Collected data entries

(* ===== verification/Coordination.v ===== *)
(** * Coordination between service instances

    [src/storage/coordination.cpp]: leases with fencing tokens and the instance registry, on the
    shared database.  [clk] gives the successive readings of [clock_timestamp()] made by one
    operation, in the order in which its statement evaluates them; theorems assume only that the
    readings do not go backwards.  [LockSpec] is the contract: the history of grants of one
    resource, in which a token is the position of a grant. *)

From S2P Require Import Prelude Json Db.

(** [struct LeaseRecord]; timestamps are database microseconds. *)
Record LeaseRecord := mkLeaseRecord {
  resource_key : string; owner_instance : string; lr_token : Z;
  lr_acquired : Z; lr_heartbeat : Z; lr_expires : Z; lr_active : bool }.

(** [PostgresCoordination]: the database and the counters of this instance. *)
Record Coord := mkCoord {
  c_db : DB; acquisition_failures : Z; renewal_failures : Z; fencing_rejections : Z }.
#[global] Instance eta_Coord : Eta Coord := fun r =>
  mkCoord (c_db r) (acquisition_failures r) (renewal_failures r) (fencing_rejections r).

Definition validate_resource {S} (resource : string) : M S unit :=
  m_guard (empty_str resource || (256 <? size_of resource)) Validation
    "Invalid coordination resource key".
Definition validate_ttl {S} (ttl_ms : Z) : M S unit :=
  m_guard ((ttl_ms =? 0) || (86400000 <? ttl_ms)) Validation "Invalid coordination lease duration".
Definition instance_states : list string :=
  ["STARTING"; "ACTIVE"; "DRAINING"; "DRAINED"; "MAINTENANCE"; "STOPPED"; "STALE"]%string.
Definition validate_instance_state {S} (state : string) : M S unit :=
  m_guard (negb (existsb (String.eqb state) instance_states)) Validation "Invalid LASO instance state".

(** [ttl_ms * interval '1 millisecond'] *)
Definition interval_us (ttl_ms : Z) : Z := ttl_ms * 1000.

Definition read_lease (resource : string) (l : LeaseRow) (now : Z) : LeaseRecord :=
  mkLeaseRecord resource (l_owner l) (l_token l) (l_acquired l) (l_heartbeat l) (l_expires l)
    (now <? l_expires l).

(** A database transaction of the coordination backend. *)
Definition on_db {A} (failed : string) (body : T A) : M Coord A := fun c =>
  let '(db', r) := transaction "Coordination uniqueness conflict" failed
                     "Coordination database operation failed" body (c_db c) in
  (c <| c_db := db' |>, r).
(** A 64-bit token used as a BIGINT parameter. *)
Definition bigint_parameter (z : Z) : T unit := if i64_max <? z then t_throw (TSql "22003") else mret tt.

Section Operations.
Context (owner_ : string).

(** The statement of [acquire]: insert the first lease of the resource, or take over an expired
    one under the next token. *)
Definition upsert_lease (resource : string) (ttl_ms : Z) (clk : nat -> Z) : T (option LeaseRecord) :=
  fun db =>
  let expires := clk 2%nat + interval_us ttl_ms in
  match leases db !! resource with
  | None =>
      let l := mkLease owner_ 1 (clk 0%nat) (clk 1%nat) expires in
      (db <| leases := <[resource := l]> (leases db) |>,
       TOk (Some (read_lease resource l (clk 4%nat))))
  | Some old =>
      if l_expires old <=? clk 3%nat then
        if i64_max <=? l_token old then (db, TThrow (TSql "22003"))
        else
          let l := mkLease owner_ (l_token old + 1) (clk 0%nat) (clk 1%nat) expires in
          (db <| leases := <[resource := l]> (leases db) |>,
           TOk (Some (read_lease resource l (clk 4%nat))))
      else (db, TOk None)
  end.

(** The first statement of [acquire]: this instance must be registered and active. *)
Definition instance_active (db : DB) : bool :=
  match instances db !! owner_ with Some i => String.eqb (i_state i) "ACTIVE" | None => false end.

Definition acquire (resource : string) (ttl_ms : Z) (clk : nat -> Z) : M Coord (option LeaseRecord) :=
  validate_resource resource ;;;
  validate_ttl ttl_ms ;;;
  do out <- on_db "Coordination acquisition failed"
              (db ← t_get; if instance_active db then upsert_lease resource ttl_ms clk else mret None);
  match out with
  | Some l => m_ret (Some l)
  | None => m_modify (fun c => c <| acquisition_failures := acquisition_failures c + 1 |>) ;;;
            m_ret None
  end.

(** The row an operation on [rec] matches: same owner, same token, not expired. *)
Definition matching_lease (db : DB) (rec : LeaseRecord) (now : Z) : option LeaseRow :=
  match leases db !! resource_key rec with
  | Some l => if String.eqb (l_owner l) (owner_instance rec) && (l_token l =? lr_token rec)
                 && (now <? l_expires l) then Some l else None
  | None => None
  end.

EXERCISE INSTRUCTIONS: Repeat, exactly as they stand above, the lines from the line with "Definition bigint_parameter (z" to the line with "if l_expires old <=? clk 3%nat then", both lines included.

TASK ANSWER:
Definition bigint_parameter (z : Z) : T unit := if i64_max <? z then t_throw (TSql "22003") else mret tt.

Section Operations.
Context (owner_ : string).

(** The statement of [acquire]: insert the first lease of the resource, or take over an expired
    one under the next token. *)
Definition upsert_lease (resource : string) (ttl_ms : Z) (clk : nat -> Z) : T (option LeaseRecord) :=
  fun db =>
  let expires := clk 2%nat + interval_us ttl_ms in
  match leases db !! resource with
  | None =>
      let l := mkLease owner_ 1 (clk 0%nat) (clk 1%nat) expires in
      (db <| leases := <[resource := l]> (leases db) |>,
       TOk (Some (read_lease resource l (clk 4%nat))))
  | Some old =>
      if l_expires old <=? clk 3%nat then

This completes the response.